04/14/2014 by Carney Sandoe Staff |

5 Tips for Your On-Campus Interview

Woman leads group of uniformed female students outside on a beautiful campus

Got an on-campus interview coming up? Congratulations — being invited to campus indicates that you are a serious contender for an open position. More so than a phone or Skype interview, an on-campus interview is a chance to get a sense of the community and its people, and demonstrate the value you'll bring to the school. It also gives your evaluators the opportunity to watch you juggle myriad tasks — just as you would in your everyday teaching job.

As you prepare your sample lesson and brainstorm what questions you might be asked, keep these five simple facts about the on-campus experience in mind.

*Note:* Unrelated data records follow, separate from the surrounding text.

(** C6.  [DelegationsByStakerPk] returns the 400 BadRequest error exactly
    when the client reports an invalid pagination token, and the
    internal-service error for every other error of the client; an error
    comes with the nil slice and the empty token, never with data; on
    success it returns the page, converted, and the continuation token, with
    a slice that is not nil even when the page is empty. *)
Theorem delegations_by_staker_pk s stakerPk state pageToken :
  let filter :=
    if decide (state ≠ "")
    then {| AfterTimestamp := 0; States := [state] |}
    else emptyFilter in
  let found := FindDelegationsByStakerPk s stakerPk filter pageToken in
  let res :=
    v1service.DelegationsByStakerPk ParseTimestampToIsoFormat s stakerPk state
      pageToken in
  ((∃ e, res.2 = Some e ∧ StatusCode e = StatusBadRequest ∧
         Code e = BadRequest) ↔
   (∃ err, found = inr err ∧ IsInvalidPaginationTokenError err = true)) ∧
  (∀ err, found = inr err → IsInvalidPaginationTokenError err = true →
          res = (None, "", Some (NewError StatusBadRequest BadRequest err))) ∧
  (∀ err, found = inr err → IsInvalidPaginationTokenError err = false →
          res = (None, "", Some (NewInternalServiceError err))) ∧
  (∀ resultMap, found = inl resultMap →
          res = (Some (v1service.FromDelegationDocument
                         ParseTimestampToIsoFormat <$> Data resultMap),
                 PaginationToken resultMap, None)) ∧
  (is_Some res.2 → res.1 = (None, "")) ∧
  (res.2 = None → is_Some res.1.1).
Proof.
  intros filter found res. subst res found filter.
  unfold v1service.DelegationsByStakerPk.
  destruct (FindDelegationsByStakerPk s stakerPk _ pageToken)
    as [resultMap|err]; simpl.
  - split_and!; svc_solve.
  - destruct (IsInvalidPaginationTokenError err) eqn:Hinv; simpl;
      split_and!; svc_solve.
Qed.

(** C9.  [GetDelegation] returns the document the client finds, the 404
    NotFound error exactly when the client reports not-found, and the
    internal-service error for every other error of the client; the handler
    [GetDelegationByTxHash] passes the error on as it is, and on success
    returns the public form of the document. *)
Theorem get_delegation s txHashHex request :
  let found := FindDelegationByTxHashHex s txHashHex in
  let res := v1service.GetDelegation s txHashHex in
  (∀ delegation, found = inl delegation → res = inl delegation) ∧
  ((∃ e, res = inr e ∧ StatusCode e = StatusNotFound ∧ Code e = NotFound) ↔
   (∃ err, found = inr err ∧ IsNotFoundError err = true)) ∧
  (∀ err, found = inr err → IsNotFoundError err = true →
          res = inr (NewErrorWithMsg StatusNotFound NotFound
                       "staking delegation not found, please retry")) ∧
  (∀ err, found = inr err → IsNotFoundError err = false →
          res = inr (NewInternalServiceError err)) ∧
  (ParseTxHashQuery request "staking_tx_hash_hex" = inl txHashHex →
   v1handlers.GetDelegationByTxHash ParseTimestampToIsoFormat ParseTxHashQuery
     NewResult s request
   = match res with
     | inl delegation =>
         inl (NewResult
                (v1service.FromDelegationDocument ParseTimestampToIsoFormat
                   delegation))
     | inr e => inr e
     end).
Proof.
  intros found res.
  split_and!;
    [| | | |intros Hp; unfold v1handlers.GetDelegationByTxHash;
            by rewrite Hp].
  all: subst res found; unfold v1service.GetDelegation;
    destruct (FindDelegationByTxHashHex s txHashHex) as [d|err]; simpl;
    [|destruct (IsNotFoundError err) eqn:Hnf]; svc_solve.
Qed.

End service_claims.

Section store_claims.

Import v1model v1dbclient types memstore.

(** C5.  The service on top of the store: a creation for a hash that is
    already stored returns nil and leaves the store, and so the stored
    document, as it is; whatever the store held, delivering the same
    creation a second time returns nil and changes nothing.  For any client,
    nil is returned for a duplicate-key error, and the internal-service
    error is returned only for the other errors of the client. *)
Theorem save_active_is_idempotent (s : gmap string DelegationDocument) a :
  let save (s : gmap string DelegationDocument) :=
    v1service.SaveActiveStakingDelegation s (arg_txHashHex a)
      (arg_stakerPkHex a) (arg_finalityProviderPkHex a) (arg_value a)
      (arg_startHeight a) (arg_stakingTimestamp a) (arg_timeLock a)
      (arg_stakingOutputIndex a) (arg_stakingTxHex a) (arg_isOverflow a) in
  (is_Some (s !! arg_txHashHex a) → save s = (None, s)) ∧
  (save s).1 = None ∧
  save (save s).2 = (None, (save s).2) ∧
  (∀ (S E : Type) (client : V1DBClient S E) (cls : ErrorClass E) (st : S),
     let stored := v1dbclient.SaveActiveStakingDelegation st a in
     let res :=
       v1service.SaveActiveStakingDelegation st (arg_txHashHex a)
         (arg_stakerPkHex a) (arg_finalityProviderPkHex a) (arg_value a)
         (arg_startHeight a) (arg_stakingTimestamp a) (arg_timeLock a)
         (arg_stakingOutputIndex a) (arg_stakingTxHex a) (arg_isOverflow a) in
     res.2 = stored.2 ∧
     (∀ err, stored.1 = Some err → IsDuplicateKeyError err = true →
             res.1 = None) ∧
     (∀ e, res.1 = Some e →
           ∃ err, stored.1 = Some err ∧ IsDuplicateKeyError err = false ∧
                  e = NewInternalServiceError err)).
Proof.
  intros save.
  assert (Hdup : ∀ s : gmap string DelegationDocument,
            is_Some (s !! arg_txHashHex a) → save s = (None, s)).
  { intros s0 [d Hd]. subst save. simpl.
    unfold v1service.SaveActiveStakingDelegation. destruct a; simpl in *.
    unfold createActive. simpl. by rewrite Hd. }
  assert (Hfirst : (save s).1 = None ∧ is_Some ((save s).2 !! arg_txHashHex a)).
  { destruct (s !! arg_txHashHex a) as [d|] eqn:Hd.
    - rewrite Hdup by eauto. simpl. eauto.
    - subst save. simpl.
      unfold v1service.SaveActiveStakingDelegation. destruct a; simpl in *.
      unfold createActive. simpl. rewrite Hd. simpl.
      rewrite lookup_insert_eq. eauto. }
  split_and!.
  - apply Hdup.
  - apply Hfirst.
  - apply Hdup, Hfirst.
  - intros S E client cls st.
    destruct (save_active_classifies st a) as (H1 & H2 & _ & _ & H5).
    by split_and!.
Qed.

End store_claims.

(** ** Withdraw events that arrive out of order *)

Section processor_claims.

Import processor.

Lemma withdraw_when_withdrawn n d :
  State d = Withdrawn →
  processAll (replicate n Withdraw) d = (d, replicate n Ack, 0%nat).
Proof.
  intros Hd. induction n as [|n IH]; simpl; [done|].
  rewrite Hd, IH. by rewrite decide_True.
Qed.

(** C3.  A Withdraw event processed while the document is Active or
    UnbondingRequested leaves the document as it is and asks for
    redelivery.  Once the document is Unbonded, any number of Withdraw
    events, the first delivery and its redeliveries, move it to Withdrawn,
    change it exactly once and are all acknowledged.  A Withdraw event on a
    Withdrawn document changes nothing and is acknowledged.  In the order of
    the test (Withdraw, Timelock-expired, Withdraw again, and once more) the
    document is changed twice, by the expiry and by the first Withdraw after
    it. *)
Theorem withdraw_out_of_order d n :
  (State d = Active ∨ State d = UnbondingRequested →
     processEvent Withdraw d = (d, Redeliver)) ∧
  (State d = Unbonded →
     processAll (replicate (S n) Withdraw) d
     = (setState d Withdrawn, replicate (S n) Ack, 1%nat)) ∧
  (State d = Withdrawn → processEvent Withdraw d = (d, Ack)) ∧
  (State d = Active →
     processAll [Withdraw; TimelockExpired ActiveTxType; Withdraw; Withdraw] d
     = (setState d Withdrawn, [Redeliver; Ack; Ack; Ack], 2%nat)).
Proof.
  split_and!.
  - intros [Hd|Hd]; simpl; by rewrite Hd.
  - intros Hd. simpl. rewrite Hd.
    rewrite withdraw_when_withdrawn by done.
    rewrite decide_False; [done|]. intros Heq.
    apply (f_equal State) in Heq. simpl in Heq. congruence.
  - intros Hd. simpl. by rewrite Hd.
  - intros Hd. destruct d as [h v u st]. simpl in *. subst st. simpl.
    by repeat (case_decide; simplify_eq/=).
Qed.

End processor_claims.

(** ** The claims at concrete inputs *)

Section concrete.

Import db examples.

(** C1 fails for a value of 2^63: one increment returns nil, and the total
    read back is -2^63, not 2^63. *)
Lemma overall_stats_totals_counterexample :
  let v := 2 ^ 63 in
  let run :=
    execAll (incrementCalls v [(noFaults 0, "tx1")] ++ subtractCalls v [])
      lockedDb in
  in_uint64 v ∧
  OverallStatsCollection lockedDb = ∅ ∧
  run.1 = true ∧
  GetOverallStats noReadFaults run.2
  = Done {| Id := ""; ActiveTvl := - 2 ^ 63; TotalTvl := - 2 ^ 63;
            ActiveDelegations := 1; TotalDelegations := 1 |} ∧
  GetOverallStats noReadFaults run.2
  ≠ Done {| Id := ""; ActiveTvl := (1 - 0) * v; TotalTvl := 1 * v;
            ActiveDelegations := 1 - 0; TotalDelegations := 1 |}.
Proof.
  assert (H :
    GetOverallStats noReadFaults
      (execAll (incrementCalls (2 ^ 63) [(noFaults 0, "tx1")]
                ++ subtractCalls (2 ^ 63) []) lockedDb).2
    = Done {| Id := ""; ActiveTvl := - 2 ^ 63; TotalTvl := - 2 ^ 63;
              ActiveDelegations := 1; TotalDelegations := 1 |})
    by (vm_compute; reflexivity).
  intros v run. subst v run. split_and!.
  - unfold in_uint64, uint64_max. lia.
  - reflexivity.
  - vm_compute. reflexivity.
  - exact H.
  - rewrite H. intros [= Habs].
Qed.

(** C7 fails for an amount of 2^64-1: the call returns nil and the active
    TVL of the shard goes from 0 to 1, not down by the amount. *)
Lemma subtract_overall_counterexample :
  let amount := 2 ^ 64 - 1 in
  let res := SubtractOverallStats (noFaults 0) "tx1" amount lockedDb in
  in_uint64 amount ∧
  res.1 = Done () ∧
  active_tvl (shardStats (OverallStatsCollection lockedDb) "0") = 0 ∧
  active_tvl (shardStats (OverallStatsCollection res.2) "0") = 1 ∧
  active_tvl (shardStats (OverallStatsCollection res.2) "0")
  ≠ active_tvl (shardStats (OverallStatsCollection lockedDb) "0") - amount.
Proof.
  intros amount res. subst amount res. split_and!.
  - unfold in_uint64, uint64_max. lia.
  - vm_compute. reflexivity.
  - vm_compute. reflexivity.
  - vm_compute. reflexivity.
  - vm_compute. intros [=].
Qed.

(** C8 fails for a list that names a provider twice: with a batch size of 1
    its shard is added twice, with a batch size of 2 once. *)
Lemma provider_stats_counterexample :
  let summed (active total : Z) (count : Z) : StatsDocument :=
    {| Id := ""; ActiveTvl := active; TotalTvl := total;
       ActiveDelegations := count; TotalDelegations := count |} in
  FindFinalityProviderStatsByPkHex noBatchFaults ["a"; "a"] (providerDb 1)
  = Done {[ "a" := summed 10 10 2 ]} ∧
  FindFinalityProviderStatsByPkHex noBatchFaults ["a"; "a"] (providerDb 2)
  = Done {[ "a" := summed 5 5 1 ]} ∧
  providerSummed "a" (providerDb 1) = Some (summed 5 5 1) ∧
  FindFinalityProviderStatsByPkHex noBatchFaults ["a"; "a"] (providerDb 1)
  ≠ FindFinalityProviderStatsByPkHex noBatchFaults ["a"; "a"] (providerDb 2).
Proof.
  intros summed. subst summed. split_and!.
  - vm_compute. reflexivity.
  - vm_compute. reflexivity.
  - vm_compute. reflexivity.
  - vm_compute. intros [=].
Qed.


(** C10 fails for a key with a colon of which no shard document is stored:
    the read returns the empty map. *)
Lemma shard_id_round_trip_counterexample :
  Contains "a:b" ":" = true ∧
  FindFinalityProviderStatsByPkHex noBatchFaults ["a:b"] (providerDb 1)
  = Done ∅ ∧
  FindFinalityProviderStatsByPkHex noBatchFaults ["a"; "a:b"] (providerDb 1)
  = Done {[ "a" := {| Id := ""; ActiveTvl := 5; TotalTvl := 5;
                      ActiveDelegations := 1; TotalDelegations := 1 |} ]}.
Proof.
  split_and!.
  - reflexivity.
  - vm_compute. reflexivity.
  - vm_compute. reflexivity.
Qed.

(** Two increments and one subtraction of 10000, on whichever shards. *)
Lemma overall_stats_totals_witness :
  GetOverallStats noReadFaults
    (execAll (incrementCalls 10000 [(noFaults 0, "tx1"); (noFaults 1, "tx2")]
              ++ subtractCalls 10000 [(noFaults 5, "tx1")]) lockedDb).2
  = Done {| Id := ""; ActiveTvl := 10000; TotalTvl := 20000;
            ActiveDelegations := 1; TotalDelegations := 2 |}.
Proof.
  apply (overall_stats_totals 10000
           [(noFaults 0, "tx1"); (noFaults 1, "tx2")] [(noFaults 5, "tx1")]
           lockedDb _ noReadFaults).
  - reflexivity.
  - vm_compute. discriminate.
  - lia.
  - simpl. lia.
  - vm_compute. discriminate.
  - vm_compute. discriminate.
  - vm_compute. reflexivity.
  - reflexivity.
  - reflexivity.
Defined.


Lemma withdraw_out_of_order_witness :
  processor.processAll
    [processor.Withdraw; processor.TimelockExpired processor.ActiveTxType;
     processor.Withdraw; processor.Withdraw] activeDocument
  = (processor.setState activeDocument processor.Withdrawn,
     [processor.Redeliver; processor.Ack; processor.Ack; processor.Ack],
     2%nat).
Proof.
  apply (proj2 (proj2 (proj2 (withdraw_out_of_order activeDocument 0)))).
  reflexivity.
Defined.

Lemma stats_lock_monotone_witness :
  StatsLockCollection
    (GetOrCreateStatsLock NoFault "tx3" Active_ToString lockedDb).2
    !! "tx3:active"
  = Some (NewStatsLockDocument "tx3:active" false false false) ∧
  (GetOrCreateStatsLock NoFault "tx1" Active_ToString lockedDb).2 = lockedDb.
Proof.
  split.
  - apply (stats_lock_monotone NoFault None "tx3" Active_ToString
             "overall_stats" [] lockedDb).
    + vm_compute. reflexivity.
    + intros e. discriminate.
  - apply (stats_lock_monotone NoFault None "tx1" Active_ToString
             "overall_stats" [] lockedDb).
    eexists. vm_compute. reflexivity.
Defined.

1. It’s going to be a long day(s).

Get ready for fatigue, because your on-campus interview day(s) will be exhausting.  As a teacher, you interact with multiple constituents on a daily basis: administration, colleagues, students, parents—the list goes on.  If a school has invited you to its turf, odds are your schedule will be jam-packed with meetings.

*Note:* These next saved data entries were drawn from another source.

(** Conversion to [int], with its wrap-around. *)
Definition to_int (z : Z) : Z := (z + 2 ^ 31) mod 2 ^ 32 - 2 ^ 31.

(** The number [atoi] reads: optional white space, an optional sign, then
    decimal digits (0 when there is none). *)
Definition atoi_value (s : string) : Z :=
  match skip_space s with
  | String "-" r => - digits_acc r 0
  | String "+" r => digits_acc r 0
  | r => digits_acc r 0
  end.

(** [atoi]. ISO C leaves the result undefined when the number is not
    representable as an [int]; what the C library at hand returns then
    (glibc: [(int) strtol(s, NULL, 10)]) is the parameter [overflow], whose
    result is an [int] all the same. *)
Definition atoi (overflow : Z -> Z) (s : string) : Z :=
  let v := atoi_value s in
  if (INT_MIN <=? v) && (v <=? INT_MAX) then v else to_int (overflow v).

(** [printf("%d", z)]. *)
Definition dec (z : Z) : string := NilZero.string_of_int (Z.to_int z).

(** [snprintf(buf, size, ...)] where the format expands to [formatted]: at
    most [size - 1] characters are stored, then the NUL. *)
Definition snprintf (size : nat) (formatted : string) : string :=
  str_take (size - 1) formatted.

So prepare to get a good night sleep, then stay hydrated, (stay caffeinated) and stay positive.

2. Questions are okay.

You already know that you’ll likely have the opportunity to ask questions (which should be insightful, reflective, and thought-provoking) in a formal way at your interview.  But don’t be afraid to ask questions throughout the experience: you can ask administrators what to expect in advance so you can best prepare, ask the teacher of the class you’ll be leading for a list of student names, ask about the dress code, etc.  This is an important day for you—it’s okay to ask questions!

3. Connect with the kids.

In your on-campus interview, you may feel nervous, and that’s normal—but don’t let those nerves interfere with what you do best: teaching.  Try to relax once you’re in the classroom, because it’s just another day doing what you do.  Establish ways to connect with the students, for that ability will be much more revealing to your evaluators than any other part of your visit.

4. Everyone counts.

From the administrative assistants printing your schedules to the students in your classrooms to the Head of School, everyone counts.  Be courteous, grateful, and polite to everyone with whom you interact, no matter how exhausted you are.

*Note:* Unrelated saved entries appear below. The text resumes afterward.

(** With distinct names there is one sorted arrangement only: whatever
    algorithm [sort.Slice] runs on a longer slice, its result is the one of the
    insertion sort. *)
Lemma sorted_arrangement_unique (l1 : list Param) :
  forall l2 : list Param,
    StronglySorted byName l1 -> StronglySorted byName l2 ->
    Permutation l1 l2 -> NoDup (map Name l1) -> l1 = l2.
Proof.
  induction l1 as [|a l1 IH]; intros l2 H1 H2 Hp Hnd.
  - now apply Permutation_nil in Hp.
  - destruct l2 as [|b l2];
      [now apply Permutation_sym, Permutation_nil in Hp|].
    apply StronglySorted_inv in H1. destruct H1 as [H1 Ha].
    apply StronglySorted_inv in H2. destruct H2 as [H2 Hb].
    rewrite Forall_forall in Ha, Hb.
    simpl in Hnd. apply NoDup_cons_iff in Hnd. destruct Hnd as [Hna Hnd].
    assert (Hab : a = b).
    { assert (Hin_b : In b (a :: l1))
        by (eapply Permutation_in;
            [apply Permutation_sym; exact Hp | now left]).
      assert (Hin_a : In a (b :: l2))
        by (eapply Permutation_in; [exact Hp | now left]).
      destruct Hin_b as [E|Hin_b]; [exact E|].
      destruct Hin_a as [E|Hin_a]; [now symmetry|].
      exfalso. apply Hna.
      rewrite (String.leb_antisym _ _ (Ha b Hin_b) (Hb a Hin_a)).
      now apply in_map. }
    subst b. f_equal. apply IH; try assumption.
    now apply Permutation_cons_inv in Hp.
Qed.

Lemma any_sort_agrees (sort' : list Param -> list Param) (l : list Param) :
  StronglySorted byName (sort' l) -> Permutation (sort' l) l ->
  NoDup (map Name l) -> sort' l = sortSlice less l.
Proof.
  intros Hs Hp Hnd.
  apply sorted_arrangement_unique.
  - exact Hs.
  - apply sortSlice_sorted.
  - rewrite Hp. symmetry. apply sortSlice_perm.
  - eapply Permutation_NoDup; [|exact Hnd].
    apply Permutation_map. symmetry. exact Hp.
Qed.

End SortFacts.

(* ================================================================== *)
(** ** Reconciliation of a fetched listing with the latest write *)
(* ================================================================== *)

Section ReconcileFacts.
Import GoLib Listing.

Lemma replaceFirst_no_match (W : Param) (L : list Param) :
  (forall p, In p L -> Name p <> Name W) -> replaceFirst W L = L.
Proof.
  induction L as [|p L IH]; simpl; intros H; [reflexivity|].
  destruct (String.eqb_spec (Name p) (Name W)) as [E|_].
  - exfalso. apply (H p); [now left | exact E].
  - rewrite IH; [reflexivity|]. intros q Hq. apply H. now right.
Qed.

5. This fit has to be mutual.

It’s important to remember that, for a truly successful hiring experience, the fit needs to be mutual.  It’s perfectly fine for you to enter an on-campus interview with doubts, reservations, and agenda items you need to cross off your own personal checklist.  The best teaching occurs when the right match happens between a school and a candidate, and that match is certainly not one-sided.  Throughout this process, remember that you have a voice—and it counts.